ABOUT THIS EXERCISE>
What lines of the data below hold the string "Contains"? Copy each one out.

INFORMATION SHOWN>
────────────────

(* ===== verification/ResponseLogger.v ===== *)
(** * Access logs and middleware of a meta server

    meta/response_logger.go: the writer that records status and size, the log
    line, and the redaction of passwords; and from meta/handler.go the wrappers
    that [WrapHandler] puts around a handler: compression, version and request
    headers, logging and recovery. *)

From Stdlib Require Import ZArith Lia.
From Stdlib Require Import Strings.Byte Strings.Ascii Strings.String.
From S2P Require Import Prelude GoLib GoText GoTime GoUrl.

Local Open Scope Z_scope.

(** ** net/http *)

Definition statusOK : Z := 200.

(** [http.ResponseWriter].  The header is a map that is changed in place; a write
    gives a count and an error; [hw_Flush] is [None] for a writer that is no
    [http.Flusher]. *)
Class HttpWriter (W : Type) : Type := {
  hw_Header : W → url.Values;
  hw_setHeader : url.Values → W → W;
  hw_WriteHeader : Z → W → W;
  hw_Write : list byte → W → Z * option error * W;
  hw_Flush : W → option W;
}.

(** The writer that the server passes to a handler: the header lines are fixed
    when the status line is sent, and only the first status counts. *)
Record response : Type := mkResponse {
  rs_header : url.Values;
  rs_sent : option (Z * url.Values);
  rs_body : list byte;
}.

Definition newResponse : response := mkResponse ∅ None [].

Definition sendHeader (s : Z) (r : response) : response :=
  mkResponse (rs_header r) (Some (default (s, rs_header r) (rs_sent r))) (rs_body r).

#[export] Instance response_writer : HttpWriter response := {
  hw_Header := rs_header;
  hw_setHeader h r := mkResponse h (rs_sent r) (rs_body r);
  hw_WriteHeader := sendHeader;
  hw_Write b r :=
    (len b, None, let r := sendHeader statusOK r in mkResponse (rs_header r) (rs_sent r) (rs_body r ++ b));
  hw_Flush r := Some (sendHeader statusOK r);
}.

(** The fields of [http.Request] that are read here. *)
Record HttpRequest : Type := mkHttpRequest {
  hr_Method : string;
  hr_URL : url.URL;
  hr_Proto : string;
  hr_RemoteAddr : string;
  hr_Header : url.Values;
}.

Definition set_URL (u : url.URL) (r : HttpRequest) : HttpRequest :=
  mkHttpRequest (hr_Method r) u (hr_Proto r) (hr_RemoteAddr r) (hr_Header r).
Definition set_ReqHeader (h : url.Values) (r : HttpRequest) : HttpRequest :=
  mkHttpRequest (hr_Method r) (hr_URL r) (hr_Proto r) (hr_RemoteAddr r) h.

(** [r.BasicAuth()] *)
Definition BasicAuth (r : HttpRequest) : option (string * string) :=
  let auth := url.Get "Authorization" (hr_Header r) in
  if String.prefix "Basic " auth then
    cs ← base64.DecodeString (text (drop 6 (chars auth)));
    '(user, pass) ← splitFirst ":"%char cs;
    Some (text user, text pass)
  else None.

(** ** response_logger.go *)

(** [responseLogger] around a writer *)
Record responseLogger (W : Type) : Type := mkLogger {
  l_w : W;
  l_status : Z;
  l_size : Z;
}.
Arguments mkLogger {_} _ _ _.
Arguments l_w {_} _.
Arguments l_status {_} _.
Arguments l_size {_} _.

Definition newLogger {W} (w : W) : responseLogger W := mkLogger w 0 0.

Section logger.
  Context `{HttpWriter W}.

(** [Write(b)] *)
Definition logger_Write (b : list byte) (l : responseLogger W) : Z * option error * responseLogger W :=
  let status := if l_status l =? 0 then statusOK else l_status l in
  let '(size, err, w) := hw_Write b (l_w l) in
  (size, err, mkLogger w status (i64 (l_size l + size))).

(** [WriteHeader(s)] *)
Definition logger_WriteHeader (s : Z) (l : responseLogger W) : responseLogger W :=
  mkLogger (hw_WriteHeader s (l_w l)) s (l_size l).

(** [Status()], which also records the default, and [Size()] *)
Definition logger_Status (l : responseLogger W) : Z * responseLogger W :=
  let status := if l_status l =? 0 then statusOK else l_status l in
  (status, mkLogger (l_w l) status (l_size l)).
Definition logger_Size (l : responseLogger W) : Z := l_size l.

(** [Header()] and [Flush()] pass to the writer. *)
#[export] Instance logger_writer : HttpWriter (responseLogger W) := {
  hw_Header l := hw_Header (l_w l);
  hw_setHeader h l := mkLogger (hw_setHeader h (l_w l)) (l_status l) (l_size l);
  hw_WriteHeader := logger_WriteHeader;
  hw_Write := logger_Write;
  hw_Flush l := (λ w, mkLogger w (l_status l) (l_size l)) <$> hw_Flush (l_w l);
}.

End logger.

Definition redacted : string := "[REDACTED]".

(** [redactPassword(r)] *)
Definition redactQuery (raw : string) : string :=
  let q := url.ParseQuery raw in
  if decide (url.Get "p" q = ""%string) then raw
  else url.Encode (url.Set_ "p" redacted q).

Definition redactPassword (r : HttpRequest) : HttpRequest :=
  set_URL (url.set_rawQuery (redactQuery (url.u_rawQuery (hr_URL r))) (hr_URL r)) r.

(** [detect(values...)] *)
Definition detect (vs : list string) : string :=
  default ""%string (snd <$> list_find (λ v, v ≠ ""%string) vs).

(** [parseUsername(r)] *)
Definition parseUsername (r : HttpRequest) : string :=
  let username := default ""%string (url.u_user (hr_URL r)) in
  let u := url.Get "u" (url.ParseQuery (url.u_rawQuery (hr_URL r))) in
  let username := if decide (u = ""%string) then username else u in
  if decide (username = ""%string) then
    match BasicAuth r with Some (u, _) => u | None => username end
  else username.

(** [strings.Join(fields, " ")] *)
Fixpoint joinSpace (l : list string) : string :=
  match l with
  | [] => ""
  | [s] => s
  | s :: l' => s +:+ " " +:+ joinSpace l'
  end%string.

Definition monthName (m : Z) : string :=
  default ""%string (["Jan"; "Feb"; "Mar"; "Apr"; "May"; "Jun"; "Jul"; "Aug"; "Sep"; "Oct"; "Nov"; "Dec"]%string
    !! Z.to_nat (m - 1)).

(** [start.Format("02/Jan/2006:15:04:05 -0700")] in a zone [offset] seconds east of
    Greenwich *)
Definition logTime (offset t : Z) : string :=
  let sec := t / time.Second + offset in
  let '(y, m, d) := timefmt.civil (sec / 86400) in
  let s := sec mod 86400 in
  let zone := Z.abs offset / 60 in
  let sign := if offset <? 0 then "-"%string else "+"%string in
  let clock := (timefmt.pad 2 (s / 3600), timefmt.pad 2 (s / 60 mod 60), timefmt.pad 2 (s mod 60)) in
  (timefmt.pad 2 d +:+ "/" +:+ monthName m +:+ "/" +:+ timefmt.pad 4 y +:+ ":" +:+
   clock.1.1 +:+ ":" +:+ clock.1.2 +:+ ":" +:+ clock.2 +:+
   " " +:+ sign +:+ timefmt.pad 2 (zone / 60) +:+ timefmt.pad 2 (zone mod 60))%string.

(** When a request began, how long ago that was, and the local zone. *)
Record clock : Type := mkClock { ck_start : Z; ck_since : Z; ck_zone : Z }.

(** [buildLogLine(l, r, start)] for the status and size of the logger: the line,
    and the request, whose password is redacted on the way. *)
Definition buildLogLine (status size : Z) (ck : clock) (r : HttpRequest) : string * HttpRequest :=
  let r := redactPassword r in
  let username := parseUsername r in
  let host := match net.SplitHostPort (hr_RemoteAddr r) with Ok (host, _) => host | _ => hr_RemoteAddr r end in
  (joinSpace
     [host; "-"; detect [username; "-"]; ("[" +:+ logTime (ck_zone ck) (ck_start ck) +:+ "]"); hr_Method r;
      url.RequestURI (hr_URL r); hr_Proto r; detect [strconv.FormatInt status; "-"]; strconv.FormatInt size;
      detect [url.Get "Referer" (hr_Header r); "-"]; detect [url.Get "User-Agent" (hr_Header r); "-"];
      url.Get "Request-Id" (hr_Header r); timefmt.Duration_String (ck_since ck)]%string, r).

(** [strings.Replace(s, old, new, -1)] for an [old] that is not empty: occurrences
    from the left, not overlapping; [skip] characters belong to the one before. *)
Fixpoint replaceAll (old new : list ascii) (skip : nat) (l : list ascii) : list ascii :=
  match l with
  | [] => []
  | c :: l' =>
      match skip with
      | S skip' => replaceAll old new skip' l'
      | O => if decide (take (length old) l = old) then new ++ replaceAll old new (length old - 1) l'
             else c :: replaceAll old new 0 l'
      end
  end.

(** [sanitize(r, s)]; replacing the empty text puts the mark around every
    character. *)
Definition sanitizeQuery (s raw : string) : string :=
  match chars s with
  | [] => text (chars redacted ++ (chars raw ≫= λ c, c :: chars redacted))
  | old => text (replaceAll old (chars redacted) 0 (chars raw))
  end.
Definition sanitize (r : HttpRequest) (s : string) : HttpRequest :=
  set_URL (url.set_rawQuery (sanitizeQuery s (url.u_rawQuery (hr_URL r))) (hr_URL r)) r.

(** ** Middleware of handler.go *)

(** [compress/gzip]: what a write, a flush and the end of a stream send to the
    writer below. *)
Class Gzip : Type := {
  gz_t : Type;
  gz_new : gz_t;
  gz_Write : list byte → gz_t → list byte * gz_t;
  gz_Flush : gz_t → list byte * gz_t;
  gz_Close : gz_t → list byte;
}.

(** Writing what the compressor sends, when it sends something. *)
Definition passOn `{HttpWriter W} (out : list byte) (w : W) : option error * W :=
  match out with
  | [] => (None, w)
  | _ => let '(_, err, w) := hw_Write out w in (err, w)
  end.

(** [gzipResponseWriter]: headers go to the writer, the body to the compressor. *)
Record gzipResponseWriter `{Gzip} (W : Type) : Type := mkGzipWriter {
  gzw_Writer : gz_t;
  gzw_ResponseWriter : W;
}.
Arguments mkGzipWriter {_ _} _ _.
Arguments gzw_Writer {_ _} _.
Arguments gzw_ResponseWriter {_ _} _.

#[export] Instance gzip_writer `{Gzip, HttpWriter W} : HttpWriter (gzipResponseWriter W) := {
  hw_Header g := hw_Header (gzw_ResponseWriter g);
  hw_setHeader h g := mkGzipWriter (gzw_Writer g) (hw_setHeader h (gzw_ResponseWriter g));
  hw_WriteHeader s g := mkGzipWriter (gzw_Writer g) (hw_WriteHeader s (gzw_ResponseWriter g));
  hw_Write b g :=
    let '(out, gz) := gz_Write b (gzw_Writer g) in
    let '(err, w) := passOn out (gzw_ResponseWriter g) in
    (match err with None => len b | Some _ => 0 end, err, mkGzipWriter gz w);
  hw_Flush g :=
    let '(out, gz) := gz_Flush (gzw_Writer g) in
    Some (mkGzipWriter gz (passOn out (gzw_ResponseWriter g)).2);
}.

Section middleware.
  Context `{Gzip} {S : Type}.

(** What a handler sees besides its writer: the request, the access log and the
    state of the server. *)
Record conn : Type := mkConn { cn_req : HttpRequest; cn_log : list string; cn_state : S }.

Definition set_req (r : HttpRequest) (c : conn) : conn := mkConn r (cn_log c) (cn_state c).
Definition Println (line : string) (c : conn) : conn := mkConn (cn_req c) (cn_log c ++ [line]) (cn_state c).

(** An [http.Handler] runs with any writer; [None] is the nil interface. *)
Definition HandlerFunc : Type := ∀ W, HttpWriter W → GoM (W * conn) unit.
Definition Handler : Type := option HandlerFunc.

Definition ServeHTTP (h : Handler) {W} {HW : HttpWriter W} : GoM (W * conn) unit :=
  match h with Some f => f W HW | None => panic end.

Definition AcceptEncoding (c : conn) : string := url.Get "Accept-Encoding" (hr_Header (cn_req c)).

(** [strings.Contains(s, sub)] *)
Definition Contains (s sub : string) : bool := if String.index 0 sub s is Some _ then true else false.

(** [gzipFilter(inner)]: the compressor is closed also after a panic. *)
Definition gzipFilter (inner : Handler) : Handler := Some (λ W _ '(w, c),
  if negb (Contains (AcceptEncoding c) "gzip") then ServeHTTP inner (w, c)
  else
    let w := hw_setHeader (url.Set_ "Content-Encoding" "gzip" (hw_Header w)) w in
    let '(r, (g, c)) := ServeHTTP inner (mkGzipWriter gz_new w, c) in
    (r, ((passOn (gz_Close (gzw_Writer g)) (gzw_ResponseWriter g)).2, c))).

(** [versionHeader(inner, h)] *)
Definition versionHeader (version : string) (inner : Handler) : Handler := Some (λ W _ '(w, c),
  ServeHTTP inner (hw_setHeader (url.Add (hw_Header w) ("X-InfluxDB-Version", version)%string) w, c)).

(** [requestID(inner)], given the identifier *)
Definition requestID (uid : string) (inner : Handler) : Handler := Some (λ W _ '(w, c),
  let c := set_req (set_ReqHeader (url.Set_ "Request-Id" uid (hr_Header (cn_req c))) (cn_req c)) c in
  ServeHTTP inner
    (hw_setHeader (url.Set_ "Request-Id" (url.Get "Request-Id" (hr_Header (cn_req c))) (hw_Header w)) w, c)).

(** The line of a logger for the request, which redacts it. *)
Definition logLine {W} (l : responseLogger W) (ck : clock) (suffix : string) (c : conn) : conn :=
  let '(line, r) := buildLogLine (logger_Status l).1 (logger_Size l) ck (cn_req c) in
  Println (line +:+ suffix)%string (set_req r c).

(** [logging(inner, name, weblog)]: no line after a panic. *)
Definition logging (ck : clock) (inner : Handler) : Handler := Some (λ W _ '(w, c),
  match ServeHTTP inner (newLogger w, c) with
  | (Ok _, (l, c)) => (Ok tt, (l_w l, logLine l ck "" c))
  | (r, (l, c)) => (r, (l_w l, c))
  end).

(** [recovery(inner, name, weblog)]; [panicText] is the text of the panic and of the
    stack. *)
Definition recovery (ck : clock) (panicText : string) (inner : Handler) : Handler := Some (λ W _ '(w, c),
  match ServeHTTP inner (newLogger w, c) with
  | (Panics, (l, c)) => (Ok tt, (l_w l, logLine l ck panicText c))
  | (r, (l, c)) => (r, (l_w l, c))
  end).

(** The chain of [WrapHandler(name, hf)] around an inner handler. *)
Definition wrapChain (loggingEnabled : bool) (version uid panicText : string) (ck : clock)
    (handler : Handler) : Handler :=
  let handler := gzipFilter handler in
  let handler := versionHeader version handler in
  let handler := requestID uid handler in
  let handler := if loggingEnabled then logging ck handler else handler in
  recovery ck panicText handler.

End middleware.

────────────────

SOLVED PROBLEM>
(** [strings.Contains(s, sub)] *)
Definition Contains (s sub : string) : bool := if String.index 0 sub s is Some _ then true else false.
  if negb (Contains (AcceptEncoding c) "gzip") then ServeHTTP inner (w, c)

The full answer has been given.